Scalp wound evaluation
Once a scalp laceration is identified, ascertain whether deeper layers
have been affected (skull, brain). Observation and palpation easily accomplish the
evaluation. A depression in the skull may be palpated, as may bone fragments. The
appearance of clear fluid indicates spinal fluid leakage, which further (logically) means
dural interruption. Brain tissue will look like thick plain yogurt - its appearance in the
wound also means dural laceration.
In traumatic vascular injuries to other parts of the body,
hemostats/clamps are not to be applied, since further injuries may be produced; in these
other regions, direct pressure is the recommended technique. With scalp lacerations,
however, bleeding vessels may be clamped. If the vessel cannot be clearly identified or if
the hemostat is not handy, and the skull underneath is intact, pressure with one or more
fingertips may be applied to compress the vessel between the finger and the skull.

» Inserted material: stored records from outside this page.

(** * EVA-Modul: thermal load and ventilation requirement of a room

    Shallow embedding of [calculate_thermal_load] (Inifltration.py) and the
    properties of its specification.

    Conventions of the model.
    - Python numbers (ints and binary64 floats) are idealised as exact
      rationals [Q]; numeric equalities are stated with [==].  Rounding is
      outside the model.
    - NaN and the infinities are not rationals.  Where the script meets one
      (an empty cell, which [pandas] presents as NaN; a psychrometric function
      that answers one; a zero divisor) the run is recorded as having left
      the rationals at that line, and nothing is said about what follows.
      In particular a zero divisor makes Python floats raise
      [ZeroDivisionError] and makes [numpy] floats (anything computed from a
      [pandas] cell or by a [numpy] psychro) go on with an infinity or NaN;
      the runtime types of the operands are not modelled, so the model takes
      no side.
    - The script is one straight-line function.  A run is the list of its
      observable events (every assignment to a local name and every [print])
      together with its outcome: completion, the exception that killed it
      and the source line that raised it, or the line at which it left the
      rationals.
    - [pandas] and the [psychro] module are not part of the script.  The
      file system with the spreadsheet is an argument of the run, and the
      two psychrometric functions are section variables. *)

From Stdlib Require Import QArith Qabs Lqa.
From stdpp Require Import gmap strings list.

Local Open Scope Q_scope.
Local Open Scope string_scope.

(** ** Exceptions and fallible expressions *)

(** The exceptions of the model.  [EngineError name] is an exception of
    class [name] raised inside the spreadsheet engine while it parses a
    file (xlrd's [XLRDError], [zipfile.BadZipFile], a [TypeError] on an
    empty file, ...). *)
Inductive exn : Type :=
  | FileNotFoundError
  | KeyError
  | TypeError
  | ZeroDivisionError
  | ValueError
  | EngineError (name : string).

(** The result of evaluating an expression: a value, an exception, or
    [Outside] when the value is NaN or an infinity (or is decided by a zero
    divisor). *)
Inductive res (A : Type) : Type :=
  | Ok (a : A)
  | Raise (e : exn)
  | Outside.
Arguments Ok {A} a.
Arguments Raise {A} e.
Arguments Outside {A}.

#[global] Instance res_ret : MRet res := @Ok.
#[global] Instance res_bind : MBind res := λ A B f r,
  match r with
  | Ok a => f a
  | Raise e => Raise e
  | Outside => Outside
  end.

(** Python's true division.  A zero divisor raises [ZeroDivisionError] when
    both operands are Python floats and gives an infinity or NaN when one is
    a [numpy] float; either way the quotient is no rational. *)
Definition qdiv (x y : Q) : res Q :=
  if Qeq_bool y 0 then Outside else Ok (x / y).
Infix "//" := qdiv (at level 40, left associativity) : Q_scope.

(** Python's [a > b]. *)
Definition Qgtb (a b : Q) : bool := negb (Qle_bool a b).

(** ** The spreadsheet, as [pandas] presents it *)

(** A cell holds a number, a text, or nothing; [pandas] presents an empty
    cell as NaN. *)
Inductive cell : Type :=
  | CNum (q : Q)
  | CStr (s : string)
  | CBlank.

(** A data frame: column label to the cells of the column, row 0 first.
    A frame is rectangular: it has as many rows as its longest column, and
    a shorter column is blank below its last cell. *)
Record DataFrame : Type := Frame { columns : gmap string (list cell) }.

Definition height (df : DataFrame) : nat :=
  map_fold (λ _ cs h, Nat.max (length cs) h) 0%nat (columns df).

(** A file is a workbook the engine can read, or one on which the engine
    raises an exception of class [name]. *)
Inductive file : Type :=
  | Workbook (df : DataFrame)
  | Unreadable (name : string).

(** [pd.read_excel(path, engine=...)] *)
Definition read_excel (fs : gmap string file) (path engine : string)
  : res DataFrame :=
  match fs !! path with
  | None => Raise FileNotFoundError
  | Some (Unreadable name) => Raise (EngineError name)
  | Some (Workbook df) => Ok df
  end.

(** [df.at[row, col]]: [KeyError] when the frame has no such column or no
    such row. *)
Definition at_ (df : DataFrame) (row : nat) (col : string) : res cell :=
  match columns df !! col with
  | None => Raise KeyError
  | Some cs =>
      match cs !! row with
      | Some x => Ok x
      | None => if (row <? height df)%nat then Ok CBlank else Raise KeyError
      end
  end.

(** [cell / d]: a text cannot be divided, and NaN divided is NaN. *)
Definition cell_div (x : cell) (d : Q) : res Q :=
  match x with
  | CNum q => q // d
  | CStr _ => Raise TypeError
  | CBlank => Outside
  end.

(** ** Runs *)

Inductive value : Type :=
  | VNum (q : Q)
  | VFrame (df : DataFrame).

(** The pieces of an f-string: literal text and [{v:.Nf}] fields. *)
Inductive piece : Type :=
  | Lit (s : string)
  | Fixed (digits : nat) (v : Q).

Inductive event : Type :=
  | Assign (x : string) (v : value)
  | Print (ps : list piece).

Inductive outcome (A : Type) : Type :=
  | Done (a : A)
  | Fail (e : exn) (line : nat)
  | Escaped (line : nat).
Arguments Done {A} a.
Arguments Fail {A} e line.
Arguments Escaped {A} line.

Record run (A : Type) : Type := Run { trace : list event; result : outcome A }.
Arguments Run {A} trace result.
Arguments trace {A} r.
Arguments result {A} r.

#[global] Instance run_ret : MRet run := λ A a, Run [] (Done a).
#[global] Instance run_bind : MBind run := λ A B f r,
  match result r with
  | Done a => match f a with Run tr o => Run (trace r ++ tr) o end
  | Fail e ln => Run (trace r) (Fail e ln)
  | Escaped ln => Run (trace r) (Escaped ln)
  end.

Definition assign (x : string) (v : Q) : run Q :=
  Run [Assign x (VNum v)] (Done v).

Definition assign_at (ln : nat) (x : string) (e : res Q) : run Q :=
  match e with
  | Ok v => assign x v
  | Raise ex => Run [] (Fail ex ln)
  | Outside => Run [] (Escaped ln)
  end.

Definition assign_df_at (ln : nat) (x : string) (e : res DataFrame)
  : run DataFrame :=
  match e with
  | Ok df => Run [Assign x (VFrame df)] (Done df)
  | Raise ex => Run [] (Fail ex ln)
  | Outside => Run [] (Escaped ln)
  end.

Definition print (ps : list piece) : run unit := Run [Print ps] (Done tt).

Notation "x ::= e" := (assign x e) (at level 90, e at level 70).
Notation "x @ ln ::= e" := (assign_at ln x e)
  (at level 90, ln at level 0, e at level 70).
Notation "x @ ln ::=df e" := (assign_df_at ln x e)
  (at level 90, ln at level 0, e at level 70).

(** ** Reading a trace *)

(** The values assigned to [x], oldest first. *)
Definition assigned (x : string) (tr : list event) : list value :=
  omap (λ ev, match ev with
              | Assign y v => if String.eqb x y then Some v else None
              | Print _ => None
              end) tr.

(** The numbers assigned to [x], oldest first. *)
Definition nums (x : string) (tr : list event) : list Q :=
  omap (λ v, match v with VNum q => Some q | VFrame _ => None end)
       (assigned x tr).

(** The value [x] holds when the run ends. *)
Definition var (x : string) (tr : list event) : option Q := last (nums x tr).

(** What the run wrote to standard output, one entry per [print]. *)
Definition stdout (tr : list event) : list (list piece) :=
  omap (λ ev, match ev with
              | Print ps => Some ps
              | Assign _ _ => None
              end) tr.

(** The names assigned to, in order, one entry per assignment. *)
Definition writes (tr : list event) : list string :=
  omap (λ ev, match ev with
              | Assign x _ => Some x
              | Print _ => None
              end) tr.

(** The number in the last line the run printed. *)
Definition reported (tr : list event) : option Q :=
  match last (stdout tr) with
  | Some [_; Fixed _ v; _] => Some v
  | _ => None
  end.

Notation "tr ⊨ x ↦ v" := (var x tr = Some v)
  (at level 70, x at level 9, v at level 9, no associativity).

(** The names assigned to other than [x], one entry per assignment. *)
Definition writes_except (x : string) (tr : list event) : list string :=
  List.filter (λ y, negb (String.eqb x y)) (writes tr).

(** ** The script *)

Section Script.

(** [psychro.w(t, phi, Z)] and [psychro.v(t, w)]. *)
Variable psy_w : Q → Q → Q → res Q.
Variable psy_v : Q → Q → res Q.

(** The body of [calculate_thermal_load], with three of its literals
    ([ACH], [θo], [θi]) taken as arguments so that the sensitivity of the
    loads to them can be stated.  The number after [@] is the source line
    of a statement that can raise. *)
Definition thermal_load (ACH0 θo0 θi0 : Q) (fs : gmap string file)
  : run unit :=
  c ← "c" ::= 1000;
  lat ← "lat" ::= 2496e3;
  θi ← "θi" ::= θi0;
  θs ← "θs" ::= θi + 15;
  V ← "V" ::= 3 * 3 * 8;
  Uw ← "Uw" ::= 0.7;
  Sw ← "Sw" ::= 3 * 8;
  θo ← "θo" ::= θo0;
  humidity_data ← "humidity_data" @42 ::=df read_excel fs "humidity.csv" "xlrd";
  ϕ ← "ϕ" @44 ::= (x ← at_ humidity_data 4 "I"; cell_div x 100);
  wo ← "wo" @46 ::= psy_w θo ϕ 0;
  p ← "p" ::= 1;
  Vp ← "Vp" ::= 36;
  Vd ← "Vd" @49 ::= p * Vp // 3600;
  ψ ← "ψ" ::= 0.091;
  h ← "h" ::= 8;
  l ← "l" ::= 3;
  L ← "L" ::= 2 * h + 2 * l;
  Qi ← "Qi" ::= 70 * p;
  ACH ← "ACH" ::= ACH0;
  Vinf ← "Vinf" @59 ::= ACH * V // 3600;
  minf ← "minf" @60 ::= (v ← psy_v θo wo; Vinf // v);
  _ ← print [Lit "Vinf = "; Fixed 2 Vinf; Lit " kg/s"];
  mp ← "mp" @63 ::= (v ← psy_v θo wo; Vd // v);
  Qs ← "Qs" ::= Uw * Sw * (θo - θi) + minf * c * (θo - θi)
                 + ψ * L * (θo - θi) + Qi;
  _ ← print [Lit "Qs = "; Fixed 2 Qs; Lit " W"];
  mvp ← "mvp" @68 ::= 71e-3 // 3600;
  Qla ← "Qla" ::= p * mvp * l;
  m ← "m" @71 ::= (v ← psy_v θo wo; Vd // v);
  Qlat ← "Qlat" ::= m * lat * (wo - ϕ) + Qla;
  _ ← print [Lit "Qlat = "; Fixed 2 Qlat; Lit " W"];
  m ← "m" @76 ::= - Qs // (c * (θs - θi));
  ws ← "ws" @77 ::= (q ← Qlat // (m * lat); mret (ϕ - q));
  _ ← print [Lit "m = "; Fixed 3 m; Lit " kg/s, ws = "; Fixed 3 ws;
             Lit " kg/kg"];
  m ← (if Qgtb m mp then "m" ::= mp else mret m);
  print [Lit "m = "; Fixed 3 m; Lit " ks/s"].

(** [calculate_thermal_load()], with the literals of the source. *)
Definition calculate_thermal_load (fs : gmap string file) : run unit :=
  thermal_load 0.5 (-7.3) 23 fs.

End Script.

(** ** Concrete surroundings used in examples *)

Definition sheet (x : cell) : DataFrame :=
  Frame {[ "I" := [CNum 41; CNum 42; CNum 43; CNum 44; x; CNum 46] ]}.

Definition disk (x : cell) : gmap string file :=
  {[ "humidity.csv" := Workbook (sheet x) ]}.

(** Psychrometric stand-ins: a fixed humidity ratio and specific volume. *)
Definition const_w (w : Q) : Q → Q → Q → res Q := λ _ _ _, Ok w.
Definition const_v (v : Q) : Q → Q → res Q := λ _ _, Ok v.

(** A concrete run: 40 % indoor humidity in the sheet, outdoor humidity
    ratio 0.002 kg/kg and specific volume 0.75 m³/kg. *)
Definition demo : run unit :=
  calculate_thermal_load (const_w 0.002) (const_v 0.75) (disk (CNum 40)).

Obviously, direct pressure must not be applied to any regions of skull depression or brain
tissue. Hemostats must not be applied to cerebral tissue.
Scalp lacerations may be associated with severe underlying brain
injuries. A patient with a severe injury or developing neurologic deficit must be rapidly
evaluated for treatment and transfer. Except in unusual circumstances, burr holes (holes
in the skull drilled to release blood clots) are not performed by GMOs, at least not
without special training or concurrence in specified cases or situations.
Airway,
breathing, and circulation (ABCs)
Most GMOs have taken the Advanced Trauma Life Support (ATLS) course. While the
amount of information presented in ATLS may appear overwhelming, the basic principle of
first assessing the ABCs should be thoroughly understood and practiced by anyone dealing
with a trauma patient. Do not give into the temptation of palpating a scalp wound or
looking at the pupils until the patient has a secure airway, is breathing adequately, and
has a stabilized circulatory status. Nothing is more important than the ABCs. After the
ABCs, D (disability) and E (exposure) have been attended to, the secondary survey can be
performed to include a more detailed examination of the patient's neurologic status.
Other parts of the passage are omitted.